Collected data:
════════

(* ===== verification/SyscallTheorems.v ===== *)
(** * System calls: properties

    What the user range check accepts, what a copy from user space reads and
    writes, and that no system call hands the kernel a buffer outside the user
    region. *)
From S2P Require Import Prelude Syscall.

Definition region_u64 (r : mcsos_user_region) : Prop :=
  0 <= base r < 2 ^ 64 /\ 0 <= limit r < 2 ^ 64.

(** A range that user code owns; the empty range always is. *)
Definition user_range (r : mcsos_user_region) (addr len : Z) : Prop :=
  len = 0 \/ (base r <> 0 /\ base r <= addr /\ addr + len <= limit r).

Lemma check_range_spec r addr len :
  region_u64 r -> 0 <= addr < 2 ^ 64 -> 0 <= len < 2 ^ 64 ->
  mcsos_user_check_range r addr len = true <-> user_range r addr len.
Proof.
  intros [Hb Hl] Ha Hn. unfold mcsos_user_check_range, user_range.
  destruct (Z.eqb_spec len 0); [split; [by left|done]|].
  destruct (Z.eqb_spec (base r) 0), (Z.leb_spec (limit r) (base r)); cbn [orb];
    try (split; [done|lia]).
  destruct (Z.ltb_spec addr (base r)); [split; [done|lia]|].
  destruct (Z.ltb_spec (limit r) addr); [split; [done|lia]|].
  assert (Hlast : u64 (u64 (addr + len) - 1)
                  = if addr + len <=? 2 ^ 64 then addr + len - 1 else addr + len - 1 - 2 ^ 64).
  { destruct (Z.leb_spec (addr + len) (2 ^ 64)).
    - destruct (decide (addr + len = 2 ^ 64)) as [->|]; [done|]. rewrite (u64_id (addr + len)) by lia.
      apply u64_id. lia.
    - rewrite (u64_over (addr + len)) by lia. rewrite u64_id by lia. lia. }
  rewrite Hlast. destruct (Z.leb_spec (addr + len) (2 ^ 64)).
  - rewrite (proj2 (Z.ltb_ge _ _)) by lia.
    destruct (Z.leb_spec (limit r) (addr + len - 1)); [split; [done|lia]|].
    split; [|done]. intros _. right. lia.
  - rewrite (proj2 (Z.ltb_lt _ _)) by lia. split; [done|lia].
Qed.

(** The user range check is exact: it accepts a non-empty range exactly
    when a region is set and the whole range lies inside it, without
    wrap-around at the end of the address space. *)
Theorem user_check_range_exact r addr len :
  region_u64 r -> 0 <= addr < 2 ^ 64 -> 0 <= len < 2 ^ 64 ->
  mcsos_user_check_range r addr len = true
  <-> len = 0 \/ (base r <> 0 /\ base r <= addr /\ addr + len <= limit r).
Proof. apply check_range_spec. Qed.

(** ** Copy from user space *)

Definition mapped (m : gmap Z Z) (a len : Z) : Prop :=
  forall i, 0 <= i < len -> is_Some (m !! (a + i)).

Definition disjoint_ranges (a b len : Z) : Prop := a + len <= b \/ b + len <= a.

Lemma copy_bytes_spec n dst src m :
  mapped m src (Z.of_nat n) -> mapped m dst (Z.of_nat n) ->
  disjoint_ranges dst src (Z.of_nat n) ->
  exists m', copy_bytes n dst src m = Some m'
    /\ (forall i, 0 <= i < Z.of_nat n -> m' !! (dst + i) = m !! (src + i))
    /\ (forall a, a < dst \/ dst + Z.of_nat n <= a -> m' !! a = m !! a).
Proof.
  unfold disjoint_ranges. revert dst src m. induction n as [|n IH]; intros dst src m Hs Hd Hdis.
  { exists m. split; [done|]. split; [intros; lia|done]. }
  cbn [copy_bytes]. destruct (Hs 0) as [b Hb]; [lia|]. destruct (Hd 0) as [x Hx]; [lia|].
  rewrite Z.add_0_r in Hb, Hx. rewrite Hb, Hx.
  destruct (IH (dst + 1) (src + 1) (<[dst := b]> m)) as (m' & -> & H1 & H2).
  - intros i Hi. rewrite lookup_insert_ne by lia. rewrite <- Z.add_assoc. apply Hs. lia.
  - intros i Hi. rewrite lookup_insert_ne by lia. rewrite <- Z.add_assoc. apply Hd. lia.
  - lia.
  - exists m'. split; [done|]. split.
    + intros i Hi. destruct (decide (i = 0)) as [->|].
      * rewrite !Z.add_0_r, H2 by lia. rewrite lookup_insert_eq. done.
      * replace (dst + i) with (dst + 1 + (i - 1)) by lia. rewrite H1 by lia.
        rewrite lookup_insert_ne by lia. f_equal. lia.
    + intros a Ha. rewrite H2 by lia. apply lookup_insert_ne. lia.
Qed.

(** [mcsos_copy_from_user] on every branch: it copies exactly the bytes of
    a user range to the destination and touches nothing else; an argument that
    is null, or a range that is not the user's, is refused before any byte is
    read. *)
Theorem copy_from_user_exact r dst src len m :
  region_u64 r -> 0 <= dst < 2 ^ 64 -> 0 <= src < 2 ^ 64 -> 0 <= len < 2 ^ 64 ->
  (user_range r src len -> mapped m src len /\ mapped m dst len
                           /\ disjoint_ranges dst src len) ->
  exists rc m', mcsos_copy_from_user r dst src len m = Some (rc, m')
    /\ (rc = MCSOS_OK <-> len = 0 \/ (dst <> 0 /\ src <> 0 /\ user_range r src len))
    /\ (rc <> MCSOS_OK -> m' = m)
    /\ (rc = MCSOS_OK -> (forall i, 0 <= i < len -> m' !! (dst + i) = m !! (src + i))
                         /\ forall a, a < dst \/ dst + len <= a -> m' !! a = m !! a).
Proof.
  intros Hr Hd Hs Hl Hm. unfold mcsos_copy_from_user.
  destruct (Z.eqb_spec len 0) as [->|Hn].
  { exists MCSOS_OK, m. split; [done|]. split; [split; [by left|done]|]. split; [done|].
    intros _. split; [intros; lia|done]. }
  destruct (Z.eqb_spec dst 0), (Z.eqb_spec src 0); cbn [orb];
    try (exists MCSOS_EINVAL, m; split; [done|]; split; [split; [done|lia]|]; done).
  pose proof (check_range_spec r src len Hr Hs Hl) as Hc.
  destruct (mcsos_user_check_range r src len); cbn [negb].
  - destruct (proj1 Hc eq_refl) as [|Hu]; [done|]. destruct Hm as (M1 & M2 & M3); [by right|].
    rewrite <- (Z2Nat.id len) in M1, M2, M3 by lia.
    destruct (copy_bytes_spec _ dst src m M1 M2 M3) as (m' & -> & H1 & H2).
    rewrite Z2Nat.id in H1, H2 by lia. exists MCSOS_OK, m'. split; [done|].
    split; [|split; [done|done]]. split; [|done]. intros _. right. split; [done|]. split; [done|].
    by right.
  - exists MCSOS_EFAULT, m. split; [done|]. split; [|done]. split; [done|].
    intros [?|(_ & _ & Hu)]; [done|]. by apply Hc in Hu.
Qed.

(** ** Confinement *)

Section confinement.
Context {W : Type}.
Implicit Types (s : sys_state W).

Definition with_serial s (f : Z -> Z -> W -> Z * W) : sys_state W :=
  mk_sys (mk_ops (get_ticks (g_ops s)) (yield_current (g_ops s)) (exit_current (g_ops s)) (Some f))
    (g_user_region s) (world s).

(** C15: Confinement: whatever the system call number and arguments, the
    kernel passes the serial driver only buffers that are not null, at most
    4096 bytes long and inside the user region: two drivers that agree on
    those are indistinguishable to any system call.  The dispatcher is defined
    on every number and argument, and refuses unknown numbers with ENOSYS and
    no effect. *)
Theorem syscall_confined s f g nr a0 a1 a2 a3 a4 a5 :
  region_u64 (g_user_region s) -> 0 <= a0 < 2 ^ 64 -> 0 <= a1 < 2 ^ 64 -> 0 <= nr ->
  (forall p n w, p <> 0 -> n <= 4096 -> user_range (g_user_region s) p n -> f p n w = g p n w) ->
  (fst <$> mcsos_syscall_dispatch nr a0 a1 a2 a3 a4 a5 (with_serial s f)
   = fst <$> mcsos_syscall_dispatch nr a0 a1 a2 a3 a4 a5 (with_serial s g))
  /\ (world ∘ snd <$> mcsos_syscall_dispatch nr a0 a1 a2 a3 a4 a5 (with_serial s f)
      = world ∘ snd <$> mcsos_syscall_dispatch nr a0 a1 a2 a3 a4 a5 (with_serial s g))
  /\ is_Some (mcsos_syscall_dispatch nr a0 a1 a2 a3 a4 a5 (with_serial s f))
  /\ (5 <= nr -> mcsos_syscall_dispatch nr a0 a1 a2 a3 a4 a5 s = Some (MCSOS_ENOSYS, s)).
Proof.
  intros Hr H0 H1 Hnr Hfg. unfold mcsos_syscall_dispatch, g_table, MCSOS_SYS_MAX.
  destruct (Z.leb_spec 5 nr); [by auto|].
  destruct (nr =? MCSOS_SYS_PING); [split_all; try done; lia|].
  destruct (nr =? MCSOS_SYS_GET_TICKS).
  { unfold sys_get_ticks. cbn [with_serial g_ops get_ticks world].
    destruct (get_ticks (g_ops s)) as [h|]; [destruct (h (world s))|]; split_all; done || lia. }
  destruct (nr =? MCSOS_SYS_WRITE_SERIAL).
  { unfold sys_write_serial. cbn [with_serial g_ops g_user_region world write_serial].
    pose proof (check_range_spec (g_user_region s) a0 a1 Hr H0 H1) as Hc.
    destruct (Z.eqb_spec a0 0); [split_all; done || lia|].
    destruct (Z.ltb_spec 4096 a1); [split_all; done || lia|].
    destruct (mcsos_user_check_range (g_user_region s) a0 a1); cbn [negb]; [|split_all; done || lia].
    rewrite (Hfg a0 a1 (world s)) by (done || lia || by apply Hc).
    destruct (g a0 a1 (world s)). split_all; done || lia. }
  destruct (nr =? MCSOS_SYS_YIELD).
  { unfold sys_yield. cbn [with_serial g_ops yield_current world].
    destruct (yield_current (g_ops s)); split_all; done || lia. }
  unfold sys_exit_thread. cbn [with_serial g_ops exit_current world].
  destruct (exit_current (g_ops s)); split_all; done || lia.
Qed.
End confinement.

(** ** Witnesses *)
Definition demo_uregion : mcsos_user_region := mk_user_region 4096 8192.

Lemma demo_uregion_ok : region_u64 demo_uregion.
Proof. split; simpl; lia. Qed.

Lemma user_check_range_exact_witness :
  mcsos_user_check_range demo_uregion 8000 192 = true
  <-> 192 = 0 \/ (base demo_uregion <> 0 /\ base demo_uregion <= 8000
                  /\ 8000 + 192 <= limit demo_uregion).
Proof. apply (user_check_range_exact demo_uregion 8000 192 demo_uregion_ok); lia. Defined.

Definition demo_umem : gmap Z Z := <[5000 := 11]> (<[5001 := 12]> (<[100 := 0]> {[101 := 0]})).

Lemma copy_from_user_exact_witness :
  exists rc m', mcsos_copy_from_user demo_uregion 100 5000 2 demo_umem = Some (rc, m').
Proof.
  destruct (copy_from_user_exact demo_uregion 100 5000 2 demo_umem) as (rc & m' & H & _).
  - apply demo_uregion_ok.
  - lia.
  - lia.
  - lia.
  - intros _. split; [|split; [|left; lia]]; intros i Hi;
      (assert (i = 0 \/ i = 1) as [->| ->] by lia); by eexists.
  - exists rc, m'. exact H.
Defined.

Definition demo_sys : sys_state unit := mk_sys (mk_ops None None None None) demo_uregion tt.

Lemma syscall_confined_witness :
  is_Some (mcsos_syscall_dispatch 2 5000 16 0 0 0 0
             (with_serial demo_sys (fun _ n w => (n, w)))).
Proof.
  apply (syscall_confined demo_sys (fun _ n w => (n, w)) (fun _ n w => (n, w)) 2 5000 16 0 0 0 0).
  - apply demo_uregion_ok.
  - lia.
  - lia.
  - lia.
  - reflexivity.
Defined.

════════

Your instructions: Check the data for the word "space" and pull out the lines that have it.

Output of the task:
    What the user range check accepts, what a copy from user space reads and
    wrap-around at the end of the address space. *)
(** ** Copy from user space *)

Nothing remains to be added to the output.